▶ [Material for the task]
(* ===== verification/Authority.v ===== *)
(** * Action authority ([fleet_kernel/m8/authority.py])

    The deterministic gate in front of every consequential action: the
    action-class matrix with its pinned digest, the evidence receipts and
    their trust rules, the registered checks, [evaluate_action] and
    [require_action]. Ed25519 ([cryptography]) is the parameter [verify_sig]. *)
From S2P Require Import Prelude PyStr PyFloat PyTime Json Sha256.
From stdpp Require Import base gmap strings list.
From Stdlib Require Import ZArith Lia.

Local Open Scope Z_scope.

(* src: fleet_kernel/m8/authority.py ActionClass *)
Inductive ActionClass :=
  | READ_TENANT_DATA | DRAFT_COMPUTE | WRITE_TENANT_STATE | EXTERNAL_READ
  | NOTIFY_CUSTOMER | MONEY_ARTIFACT | UPLOAD_CUSTOMER_SYSTEM | SUBMIT_IRREVERSIBLE
  | CREDENTIAL_CHANGE | PROD_CHANGE | POLICY_CHANGE | KILL_RESPAWN | SPEND_CHANGE
  | CROSS_TENANT.

#[export] Instance ActionClass_eq_dec : EqDecision ActionClass.
Proof. solve_decision. Defined.

(* src: fleet_kernel/m8/authority.py ActionClass *)
Definition action_value (a : ActionClass) : string :=
  match a with
  | READ_TENANT_DATA => "read_tenant_data" | DRAFT_COMPUTE => "draft_compute"
  | WRITE_TENANT_STATE => "write_tenant_state" | EXTERNAL_READ => "external_read"
  | NOTIFY_CUSTOMER => "notify_customer" | MONEY_ARTIFACT => "money_artifact"
  | UPLOAD_CUSTOMER_SYSTEM => "upload_customer_system"
  | SUBMIT_IRREVERSIBLE => "submit_irreversible" | CREDENTIAL_CHANGE => "credential_change"
  | PROD_CHANGE => "prod_change" | POLICY_CHANGE => "policy_change"
  | KILL_RESPAWN => "kill_respawn" | SPEND_CHANGE => "spend_change"
  | CROSS_TENANT => "cross_tenant"
  end.

(* src: fleet_kernel/m8/authority.py ConsequenceTier *)
Inductive ConsequenceTier := LOW | MEDIUM | HIGH | EXCEPTIONAL | FORBIDDEN.

#[export] Instance ConsequenceTier_eq_dec : EqDecision ConsequenceTier.
Proof. solve_decision. Defined.

(* src: fleet_kernel/m8/authority.py ConsequenceTier *)
Definition tier_value (t : ConsequenceTier) : string :=
  match t with
  | LOW => "low" | MEDIUM => "medium" | HIGH => "high"
  | EXCEPTIONAL => "exceptional" | FORBIDDEN => "forbidden"
  end.

(* src: fleet_kernel/m8/authority.py EvidenceReceipt *)
Record EvidenceReceipt := {
  er_check_id : string;
  er_intent_sha256 : string;
  er_verdict : string;
  er_reason : string;
  er_artifact_ref : string;
  er_artifact_sha256 : string;
  er_issuer : string;
  er_issued_at : string;
  er_expires_at : string;
  er_signature : string;
}.

(* src: fleet_kernel/m8/authority.py GateRequest *)
Record GateRequest := {
  gr_action : ActionClass;
  gr_actor_tenant_id : string;
  gr_request_tenant_id : string;
  gr_actor_role : string;
  gr_actor_family : string;
  gr_target : string;
  gr_objective_id : string;
  gr_worker_identity : string;
  gr_idempotency_key : string;
  gr_why_ref : string;
  gr_evidence : list EvidenceReceipt;
}.

(* src: fleet_kernel/m8/authority.py GateDecision *)
Record GateDecision := {
  gd_allowed : bool;
  gd_action : ActionClass;
  gd_tier : ConsequenceTier;
  gd_reason : string;
  gd_checked : list string;
  gd_decision_sha256 : string;
  gd_escalate_to_scribe : bool;
}.

(* src: fleet_kernel/m8/authority.py ScribeEscalation *)
Record ScribeEscalation := {
  se_decision_sha256 : string;
  se_objective_id : string;
  se_durable_ref : string;
}.

(* src: fleet_kernel/m8/authority.py _INDEPENDENT_CHECKS *)
Definition INDEPENDENT_CHECKS : list string := ["independent_verify"; "cmcv"; "review_3_plus_3"].

(** ** The check registry *)

(* src: fleet_kernel/m8/authority.py Check *)
Definition Check : Type := GateRequest -> gmap string EvidenceReceipt -> bool * string.

(* src: fleet_kernel/m8/authority.py _evidence *)
Definition evidence_check (check_id failure : string) : Check := fun _ receipts =>
  match receipts !! check_id with
  | None => (false, failure)
  | Some receipt =>
      if negb (er_verdict receipt =? "pass")%string
      then (false, str_or (er_reason receipt) failure)
      else (true, failure)
  end.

▶ [Exercise prompt] Each line of the material that contains "From" is to be counted, and only the total stated.

▶ [Answer to this exercise] 3